Il y a toujours le cours de Bruce à côté (cf. hier ) accompagné par Jonathan Soucasse et ses bonnes idées.
Contrairement aux cours habituels, les danseurs travaillent sur des versions arrangées de Nirvana ou de Kassav.
Ca dépoussière les cours de classique ...
Je décide de ne pas me chauffer sur mes musiques mais de rester dans un calme relatif avec dans le fond les accompagnements de Jonathan.
Aujourd'hui, je travaille le trio.
Après les solos simultanés de Sophie, Élise et Magali, ce que j'appelle l'éveil des lotophages (cf. l'article de l'année dernière ) il me faut une danse d'ensemble au sol qui devrait si tout va bien nous emmener au quatuor.
Élise ne viendra pas.
Elle a besoin de cachets pour renouveler son statut d'intermittent et va faire de la figuration pour "Plus belle la vie" ..
Ca sert aussi à ça ma foi ...
Je me lance dans une impro compo sans fixer les durées précisément.
J'avance plutôt vite.
Comme d'habitude, je n'arrive pas à reproduire certaines bonnes idées;
Il faudrait vraiment que je filme les répétitions in extenso, je suis sûr que je perds des belles choses.
Je construis deux phrases dont une reprend les mouvements de bras de la dernière phrase du duo (pour ceux qui ont regardé la vidéo, c'est celle où Marie est de face et moi de dos) mais assis.
Je laisse la fin en suspend, tout va dépendre de la suite.
À la fin du trio, il y a cette phrase de Sophie quand je lui avais demandé de faire une danse "à ma façon" (cf. Sophie ) et qui liait bien le trio au quatuor.
On va voir comment tout ça s'articule.
Pause déjeuner.
Sophie arrive pendant que je finis mon repas.
On parle un peu de ce qui s'est passé depuis qu'on s'est vus, de ses projets, du stage que je vais faire chez elle qui apparemment s'annonce bien.

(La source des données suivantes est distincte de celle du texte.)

Lemma totals_step (F M : Z) :
  2 <= F -> 100 <= M ->
  F ^ F * M ^ (F - 1) < ((F - 1) * M - 2 * F) ^ F ->
  F ^ F * (M + 1) ^ (F - 1) < ((F - 1) * (M + 1) - 2 * F) ^ F.
Proof.
  intros HF HM H.
  set (a := (F - 1) * M - 2 * F) in *.
  replace ((F - 1) * (M + 1) - 2 * F) with (a + (F - 1)) by (unfold a; ring).
  assert (Ha : 0 < a) by (unfold a; nia).
  assert (H1 : a * (M + 1) < (a + (F - 1)) * M) by (unfold a; nia).
  assert (H2 : (a * (M + 1)) ^ F < ((a + (F - 1)) * M) ^ F)
    by (apply Z.pow_lt_mono_l; nia).
  rewrite !Z.pow_mul_l in H2.
  assert (HMF : forall x, x ^ F = x * x ^ (F - 1)).
  { intros x. rewrite <- Z.pow_succ_r by lia. f_equal. lia. }
  rewrite (HMF M), (HMF (M + 1)) in H2.
  set (X := M ^ (F - 1)) in *. set (Y := (M + 1) ^ (F - 1)) in *.
  set (P := F ^ F) in *. set (U := a ^ F) in *.
  set (V := (a + (F - 1)) ^ F) in *.
  assert (HX : 0 < X) by (apply Z.pow_pos_nonneg; lia).
  assert (HY : 0 < Y) by (apply Z.pow_pos_nonneg; lia).
  assert (HP : 0 < P) by (apply Z.pow_pos_nonneg; lia).
  destruct (Z.lt_ge_cases (P * Y) V) as [|Hge]; [assumption|exfalso].
  assert (E1 : P * X * ((M + 1) * Y) < U * ((M + 1) * Y))
    by (apply Z.mul_lt_mono_pos_r; nia).
  assert (E2 : V * (M * X) <= P * Y * (M * X))
    by (apply Z.mul_le_mono_nonneg_r; nia).
  assert (HQ : 0 < P * X * Y) by (repeat apply Z.mul_pos_pos; assumption).
  nia.
Qed.

Lemma totals_base (d : Z) : 5 <= d <= 30 -> totals_at (d * 5) = true.
Proof.
  intros Hd.
  pose proof (for_all_from_spec 5 26 _ (Z.to_nat d) totals_checked
                ltac:(lia)) as Hb.
  cbv beta in Hb. rewrite Z2Nat.id in Hb by lia. exact Hb.
Qed.

(** For every frame count of the slider range and every candidate count
    from 100 on. *)
Lemma totals_all (d M : Z) :
  5 <= d <= 30 -> 100 <= M ->
  (d * 5) ^ (d * 5) * M ^ (d * 5 - 1)
  < ((d * 5 - 1) * M - 2 * (d * 5)) ^ (d * 5).
Proof.
  intros Hd HM.
  replace M with (100 + Z.of_nat (Z.to_nat (M - 100))) by lia.
  induction (Z.to_nat (M - 100)) as [|k IH].
  - rewrite Z.add_0_r. apply Z.ltb_lt. apply (totals_base d Hd).
  - replace (100 + Z.of_nat (S k)) with (100 + Z.of_nat k + 1) by lia.
    apply totals_step; [lia|lia|exact IH].
Qed.

(** A classical total within one of the exact quotient is above the
    integer part of [M ^ ((F - 1) / F)]. *)
Lemma exact_total_below (cfg : config) (c : Z) :
  valid_config cfg ->
  spec_classical (frames cfg - 1) (max_candidates cfg) (frames cfg) - 1 <= c ->
  nth_root (frames cfg) (max_candidates cfg ^ (frames cfg - 1)) < c.
Proof.
  intros [Hd HM] Hc. unfold frames, spec_classical in *.
  set (F := duration cfg * 5) in *. set (M := max_candidates cfg) in *.
  assert (HF : 25 <= F) by (unfold F; lia).
  pose proof (totals_all (duration cfg) M Hd ltac:(lia)) as Htot.
  fold F in Htot.
  assert (Hn : 0 <= M ^ (F - 1)) by (apply Z.pow_nonneg; lia).
  destruct (nth_root_spec F (M ^ (F - 1)) ltac:(lia) Hn) as (Hr & Hlo & _).
  assert (Ha : 0 < (F - 1) * M - 2 * F) by nia.
  assert (HFc : (F - 1) * M - 2 * F < F * c).
  { pose proof (Z.mul_succ_div_gt ((F - 1) * M) F ltac:(lia)). nia. }
  assert (Hpow : ((F - 1) * M - 2 * F) ^ F < (F * c) ^ F)
    by (apply Z.pow_lt_mono_l; lia).
  rewrite Z.pow_mul_l in Hpow.
  assert (HP : 0 < F ^ F) by (apply Z.pow_pos_nonneg; lia).
  apply (pow_lt_cancel F); try lia.
  nia.
Qed.

(** On the slider ranges, with line 91 evaluated over the reals, a run
    that the renderer does not stop completes, and so do lines 126-130. *)
Lemma main_on_sliders
    (wall : nat -> float) (Mol : Type) (MolFromSmiles : string -> option Mol)
    (GetDrawingText : Mol -> string) (py_round : float -> Z -> float)
    (cfg : config) :
  valid_config cfg ->
  show_molecule cfg = false \/ MolFromSmiles (smiles cfg) <> None ->
  exists m s,
    main wall exact_quantum_power MolFromSmiles GetDrawingText py_round cfg
    = (Ok m, s)
    /\ run wall exact_quantum_power MolFromSmiles GetDrawingText cfg init
       = (Ok tt, s)
    /\ Py.last (quantum s) = Ok (q_total m)
    /\ Py.last (classical s) = Ok (c_total m)
    /\ 1 <= q_total m /\ q_total m < c_total m
    /\ c_total m < max_candidates cfg.
Proof.
  intros Hvalid Hmol.
  destruct (exact_run_completes wall Mol MolFromSmiles GetDrawingText cfg
              Hvalid Hmol) as [s Hrun].
  destruct (run_series _ _ _ _ _ _ _ Hrun) as ((Lc & Lq) & Hnth).
  assert (HF : 25 <= frames cfg)
    by (destruct Hvalid as [Hd _]; unfold frames; lia).
  assert (HM : 100 <= max_candidates cfg) by (destruct Hvalid; lia).
  destruct (Hnth (frames cfg - 1) ltac:(lia)) as (Hc & Hq).
  rewrite quantum_count_exact in Hq. injection Hq as Hq.
  destruct (classical_on_sliders cfg Hvalid (frames cfg - 1) ltac:(lia))
    as (c & Ec & _ & (Hlo & Hhi) & _).
  rewrite Hc in Ec. injection Ec as Ec.
  set (q := nth (Z.to_nat (frames cfg - 1)) (quantum s) 0) in *.
  assert (Hlastq : Py.last (quantum s) = Ok q).
  { rewrite (last_nth (quantum s) 0).
    - rewrite Lq. unfold q. do 2 f_equal. lia.
    - intros E. rewrite E in Lq. cbn in Lq. lia. }
  assert (Hlastc : Py.last (classical s) = Ok c).
  { rewrite (last_nth (classical s) 0).
    - rewrite Lc, <- Ec. do 2 f_equal. lia.
    - intros E. rewrite E in Lc. cbn in Lc. lia. }
  pose proof (exact_total_below cfg c Hvalid Hlo) as Hroot.
  assert (Hone : 1 <= nth_root (frames cfg)
                        (max_candidates cfg ^ (frames cfg - 1))).
  { rewrite <- (nth_root_one (frames cfg)) at 1 by lia.
    apply nth_root_mono; [lia|].
    pose proof (Z.pow_pos_nonneg (max_candidates cfg) (frames cfg - 1)
                  ltac:(lia) ltac:(lia)). lia. }
  assert (Hq1 : 1 <= q /\ q < c).
  { rewrite <- Hq. unfold spec_quantum. lia. }
  assert (HcM : c < max_candidates cfg).
  { apply Z.le_lt_trans with (1 := Hhi). unfold spec_classical.
    apply Z.div_lt_upper_bound; nia. }
  eexists. exists s. split; [|split; [exact Hrun|]].
  - unfold main, bind. rewrite Hrun.
    unfold final_metrics, bind, get, lift, ret.
    rewrite Hlastq, Hlastc. unfold Py.truediv.
    destruct (Z.eqb_spec c 0) as [|_]; [lia|].
    destruct (Z.eqb_spec q 0) as [|_]; [lia|].
    reflexivity.
  - cbn. repeat split; try assumption; lia.
Qed.



(** ** The rest of the script (lines 131-155) *)





(** ** The sound worker (lines 14-26) *)

Lemma os_system_calls_sounds (ok : string -> bool) (sys : string)
    (l : list event) :
  os_system_calls ok sys l = os_system_calls ok sys (filter is_sound l).
Proof.
  unfold os_system_calls. induction l as [|e l IH]; [reflexivity|].
  destruct e; cbn; rewrite ?IH; reflexivity.
Qed.

Section SoundFacts.

Variable wall : nat -> float.
Variable quantum_power : Z -> Z -> Z -> result Z.
Variable Mol : Type.
Variable MolFromSmiles : string -> option Mol.
Variable GetDrawingText : Mol -> string.
Variable cfg : config.

Lemma frame_sounded (i : Z) (s s' : state) (r : result unit) :
  sounded s ->
  frame wall quantum_power MolFromSmiles GetDrawingText cfg i s = (r, s') ->
  sounded_at_most s' /\ (r = Ok tt -> sounded s').
Proof.
  unfold sounded, sounded_at_most. intros Hs.
  assert (Hamo : filter is_sound (effects s) = []
                 \/ filter is_sound (effects s)
                    = [PlaySound "uploaded-sound.mp3"])
    by (rewrite Hs; destruct (quantum_triggered s); auto).
  unfold frame, breakthrough, play_sound, bind, lift, get, ret, emit,
    append_times, append_classical, append_quantum, set_quantum_triggered,
    modify, get_molecule_img_dark.
  cbn.
  destruct (time_of_frame cfg i) as [t|e]; cbn;
    [|intros H; injection H as <- <-; split; [exact Hamo|discriminate]].
  destruct (classical_count cfg i) as [c|e]; cbn;
    [|intros H; injection H as <- <-; split; [exact Hamo|discriminate]].
  destruct (quantum_count quantum_power cfg i) as [q|e]; cbn;
    [|intros H; injection H as <- <-; split; [exact Hamo|discriminate]].
  destruct (quantum_triggered s) eqn:Hflag; cbn.
  - intros H; injection H as <- <-; cbn.
    rewrite !filter_snoc; cbn. rewrite ?app_nil_r, ?Hflag. auto.
  - destruct (q >? c * 3); cbn.
    + destruct (show_molecule cfg); cbn.
      * destruct (MolFromSmiles (smiles cfg)); cbn;
          intros H; injection H as <- <-; cbn;
          rewrite !filter_snoc; cbn; rewrite ?app_nil_r, Hs; cbn;
          (split; [auto|intros; try discriminate; auto]).
      * intros H; injection H as <- <-; cbn.
        rewrite !filter_snoc; cbn. rewrite ?app_nil_r, Hs. cbn. auto.
    + intros H; injection H as <- <-; cbn.
      rewrite !filter_snoc; cbn. rewrite ?app_nil_r, ?Hflag. auto.
Qed.

Lemma loop_sounded (n : nat) (i : Z) (s s' : state) (r : result unit) :
  sounded s ->
  for_range i n (frame wall quantum_power MolFromSmiles GetDrawingText cfg) s
  = (r, s') ->
  sounded_at_most s' /\ (r = Ok tt -> sounded s').
Proof.
  revert i s. induction n as [|n IH]; intros i s Hinv.
  - cbn. unfold ret. intros H; injection H as <- <-.
    split; [|auto]. unfold sounded, sounded_at_most in *. rewrite Hinv.
    destruct (quantum_triggered s); auto.
  - cbn [for_range]. unfold bind.
    destruct (frame wall quantum_power MolFromSmiles GetDrawingText cfg i s)
      as [[[]|e] s1] eqn:Hf;
      destruct (frame_sounded _ _ _ _ Hinv Hf) as (Hamo & Hok).
    + intros H. exact (IH _ _ (Hok eq_refl) H).
    + intros H; injection H as <- <-. split; [assumption|discriminate].
Qed.

End SoundFacts.

(** X10.  Whatever a run of [n] frames did, its sound threads have passed
    at most one command to [os.system]: none when [playsound] played the
    file, and otherwise the player of the platform ([wmplayer] on Windows,
    [afplay] on Darwin, [aplay] elsewhere) on the file name in double
    quotes.  After [n] completed frames the command has been issued
    exactly when [playsound] fails and the breakthrough flag is set. *)
Theorem one_player_command_per_run
    (playsound_ok : string -> bool) (platform_system : string)
    (wall : nat -> float) (quantum_power : Z -> Z -> Z -> result Z)
    (Mol : Type) (MolFromSmiles : string -> option Mol)
    (GetDrawingText : Mol -> string) (cfg : config)
    (n : nat) (r : result unit) (s : state) :
  run_frames wall quantum_power MolFromSmiles GetDrawingText cfg n init
  = (r, s) ->
  let file := "uploaded-sound.mp3"%string in
  let quoted := (dquote ++ file ++ dquote)%string in
  let player :=
    (if String.eqb platform_system "Windows" then "start /min wmplayer "
     else if String.eqb platform_system "Darwin" then "afplay "
     else "aplay ")%string in
  let calls := os_system_calls playsound_ok platform_system (effects s) in
  (calls = [] \/ calls = [(player ++ quoted)%string])
  /\ (playsound_ok file = true -> calls = [])
  /\ (r = Ok tt ->
      calls = if quantum_triggered s && negb (playsound_ok file)
              then [(player ++ quoted)%string] else []).
Proof.
  intros Hrun file quoted player calls.
  assert (Hplay : _play playsound_ok platform_system file
                  = if playsound_ok file then [] else [(player ++ quoted)%string]).
  { unfold _play, player, quoted.
    destruct (playsound_ok file); [reflexivity|].
    destruct (String.eqb platform_system "Windows"); [reflexivity|].
    destruct (String.eqb platform_system "Darwin"); reflexivity. }
  assert (Hone : os_system_calls playsound_ok platform_system
                   [PlaySound file]
                 = _play playsound_ok platform_system file).
  { unfold os_system_calls. cbn. apply app_nil_r. }
  destruct (loop_sounded wall quantum_power Mol MolFromSmiles GetDrawingText
              cfg n 0 init s r eq_refl Hrun) as (Hamo & Hok).
  unfold calls. rewrite os_system_calls_sounds.
  split; [|split].
  - destruct Hamo as [-> | ->]; [left; reflexivity|].
    fold file. rewrite Hone, Hplay. destruct (playsound_ok file); auto.
  - intros Hfine. destruct Hamo as [-> | ->]; [reflexivity|].
    fold file. rewrite Hone, Hplay, Hfine. reflexivity.
  - intros ->. rewrite (Hok eq_refl).
    destruct (quantum_triggered s); [|reflexivity].
    fold file. rewrite Hone, Hplay. destruct (playsound_ok file); reflexivity.
Qed.

Lemma one_player_command_per_run_witness :
  os_system_calls (fun _ => false) "Linux"
    (effects (snd (sample_run cfg_100_5)))
  = [("aplay " ++ dquote ++ "uploaded-sound.mp3" ++ dquote)%string].
Proof.
  refine (proj2 (proj2 (one_player_command_per_run (fun _ => false) "Linux"
            ticking_wall libm_quantum_power string Toolkit.MolFromSmiles
            Toolkit.GetDrawingText cfg_100_5 25 (Ok tt)
            (snd (sample_run cfg_100_5)) _)) eq_refl).
  vm_compute. reflexivity.
Defined.

(** ** What the breakthrough shows (lines 116-121) *)

Section Announcement.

On révise le solo et puis on attaque doucement la suite.
Magali arrive.
La transmission commence.
Situations classiques.
Les choses que je crois simples ne le sont pas, ou le sont pour Magali et pas pour Sophie (ou inversement).
Je demande aux filles si elles préfèrent le danser comme elles le sentent et à l'écoute (donc sans comptes), elles préfèrent que l'on fixe.
Je reprends du début et étape par étape on fixe les durées en corrigeant des choses dans les formes.
Quand on finit les nouvelles phrases, on arrive exactement au moment où Sophie doit commencer ce qu'elle m'avait proposé il y a un mois.
Flair, instinct, coïncidence ?
En tous cas c'est bien agréable.
On filme.
J'ai fini le duo hier, le trio aujourd'hui.
Avec le solo, cela fait trois choses que je peux déjà transmettre aux deux autres compositeurs.
L'horizon s'éclaircit ...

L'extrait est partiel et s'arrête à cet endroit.